Caryl Churchill is one of the most provocative and original playwrights in the English language, and fans of her work will not want to miss her one-act A Number, being given a crisp and stimulating Capital Fringe production by The Edge of the Universe Players 2, smartly directed by Stephen Jarrett. Written in 2002 when animal cloning was in the headlines, A Number is a tantalizing “what if?”: a dramatized thought experiment about the interpersonal consequences of human cloning.
The play gives almost no scientific detail about how human cloning would actually be achieved, but we get a fascinating earful of what being cloned could mean to the cloned. In particular we hear from three sons who are genetically identical but have different chronological ages and distinctly dissimilar personalities and have only recently learned their laboratory origin story. We are led to understand there are “a number” of other such cloned sons now alive elsewhere — no one knows how many.
The three sons (each played appealingly by the chameleonlike Jacob Yeh) have sequential scenes with the man who genetically is their father (the reliably compelling David Bryan Jackson). Dressed comfortably in a cardigan but clearly discomfited, he is just now finding out how his woefully misbegotten idea to duplicate his lost first son has gone dreadfully awry.
Though Churchill places the time “in the near future” she specifies no location, but the generically beige kitchen designed by Simone Schneeberg — checkered tablecloth, two wood chairs, a plain cupboard — serves the human-relationship stories well. And eerily atonal inter-scene music by Steve Antosca — wind chimes, scraped piano strings — sustains a sci-fi vibe.

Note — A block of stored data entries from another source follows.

(* ===== verification/InclusionBounds.v ===== *)
(** * Resends of the inclusion reconciler are bounded

    The invariant of a run ([Inv]): a pass works each group and each session
    once, every resend lies inside its window, and no session is sent twice at
    one height; and the books of one session's attempts ([Credit]): what was
    spent is covered by the counts its entries carry. *)

From S2P Require Import Prelude SessionState StoreSpec SessionLifecycle SessionCoordinator RebroadcastStore PebbleModel TxClient InclusionReconciler InclusionSafety.
From Stdlib Require Import Ascii String.

Local Open Scope string_scope.
Local Open Scope Z_scope.
Local Open Scope list_scope.

(** ** Tasks *)

Lemma find_task_some g ks k : find_task g ks = Some k -> k ∈ ks /\ task_group k = g.
Proof.
  intros H. apply List.find_some in H as [Hin Hg]. split; [by apply list_elem_of_In|]. unfold is_group in Hg. by apply bool_decide_eq_true in Hg.
Qed.

Lemma elem_drop_task g ks k : k ∈ drop_task g ks <-> k ∈ ks /\ task_group k <> g.
Proof.
  unfold drop_task, is_group. rewrite !list_elem_of_In, List.filter_In, negb_true_iff, bool_decide_eq_false. done.
Qed.

Lemma drop_task_groups g ks : NoDup (map task_group ks) -> NoDup (map task_group (drop_task g ks)) /\ g ∉ map task_group (drop_task g ks).
Proof.
  intros Hnd. split.
  - induction ks as [|k ks IH]; [done|]. simpl in Hnd. apply NoDup_cons in Hnd as [Hni Hnd]. simpl. unfold is_group at 1. case_bool_decide; simpl; [by apply IH|].
    apply NoDup_cons. split; [|by apply IH]. intros (k' & He & Hin)%list_elem_of_fmap. apply Hni, list_elem_of_fmap. exists k'.
    split; [done|]. by apply elem_drop_task in Hin as [? _].
  - intros (k & -> & Hin)%list_elem_of_fmap. by apply elem_drop_task in Hin as [_ ?].
Qed.

Section Bounds.
Context {D : Type} `{RO : !RebroadcastOps D} `{RL : !RebroadcastLaws D} {St : Type} `{SS : !SessionStore St}.
Context {Params : Type} `{SW : !SharedWindows Params} `{EJ : !EntryJson} `{EJL : !EntryJsonLaws}.
Variables (claim_root : string -> option string) (onSessionCreated onSessionTerminal tracked : bool) (cfg : InclusionReconcilerConfig).
Variable GetParamsAtHeight : Z -> Params.
Abbreviation World := (World (D := D) (St := St)).
Abbreviation Recon := (Recon (D := D) (St := St)).
Abbreviation Event := (Event (St := St)).
Abbreviation step := (step (D := D) (St := St) claim_root onSessionCreated onSessionTerminal tracked cfg GetParamsAtHeight).
Abbreviation run := (run (D := D) (St := St) claim_root onSessionCreated onSessionTerminal tracked cfg GetParamsAtHeight).
Abbreviation closes := (windowClose_of (D := D) (St := St) claim_root onSessionCreated onSessionTerminal tracked GetParamsAtHeight).
Abbreviation retries := (retryUntil_of (D := D) (St := St) claim_root onSessionCreated onSessionTerminal tracked GetParamsAtHeight).
Abbreviation turned := (turned (D := D) (St := St) claim_root onSessionCreated onSessionTerminal tracked cfg).
Implicit Types (r : Recon) (w : World) (ev : Event) (x : Target).

(** ** What events may carry *)

Definition turn_ok (t : Turn) : Prop :=
  rs_time (t_now t) /\
  forall ph g close e newHash sent err, entry_ints e -> answered_by t ph g close e newHash sent err -> in_int64 (p_TimeoutHeight sent).

Definition submission_ok (p : Submission) : Prop :=
  in_int64 (s_submitHeight p) /\ in_int64 (s_budget p) /\ in_int64 (p_TimeoutHeight (s_signed p)).

Definition event_ok ev : Prop :=
  match ev with
  | EBlock height => in_int64 height
  | ETurn _ _ t => turn_ok t
  | EPersist now _ _ snapshot p => rs_time now /\ group_ok (group_of snapshot) /\ submission_ok p
  | _ => True
  end.

(** ** The invariant *)

Definition loop_ok (ph : RebroadcastPhase) (h : Z) (k : Task) : Prop :=
  match k with
  | TQueued _ => True
  | TLoop g loop close _ =>
      close = closes ph g /\
      match loop with
      | LMain _ => True
      | LDegraded => h <= close
      | LPollErr => close < h /\ (forall until, retries ph g = Some until -> until < h)
      end
  end.

(** The session's turn in this pass is still to come. *)
Definition to_visit (p : Pass) x : Prop :=
  let '(ph, g, sid) := x in
  (ps_phase p = RebroadcastPhaseClaim /\ ph = RebroadcastPhaseProof) \/
  (ph = ps_phase p /\
   match ps_stage p with
   | SList => True
   | SRun ks => exists k, k ∈ ks /\ task_group k = g /\ match k with TQueued _ => True | TLoop _ _ _ rest => is_Some (rest !! sid) end
   end).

Churchill’s text is a flurry of staccato unpunctuated fragments, and both actors parry and thrust their lines in arresting interrelated rhythms, such that as we listen we can piece together not only the sense of what they are really saying to each other but also the depth of feeling each brings to the table.

Costumed tellingly by Lauren K. Lambie, Yeh delineates the three clones well: The one who wears specs and a vest and speaks like a Brit is profoundly anxious and troubled to learn that his “uniqueness” has been “damaged.” The next one, who wears a black leather jacket and speaks like a Cockney bloke, is full of menace and murderous rage. The mild-mannered third one wearing a professorial sports jacket and sounding middle-American is quite content to be a copy, though he seems to have zero individuality.
At times the script can seem tendentious and the story a little static, but that’s no fault of the two fine actors, who consistently keep the electricity on stage alive and the moral ideas in the play aloft.
Running Time: 50 minutes, with no intermission.
A Number by Caryl Churchill plays three more times — July 22, 2022, at 5:45 pm; July 23 at 9 pm; and July 24 at 12:30 pm — presented by The Edge of the Universe Players 2 performing at HOME RULE – Formerly Washington Sports Club, 3270 M Street NW, Washington, DC. For tickets ($15), go online.
COVID Safety: The audience is to remain masked for the show. The mask needs to cover your mouth and nose the whole time. Proof of vaccination and ID are checked before entry.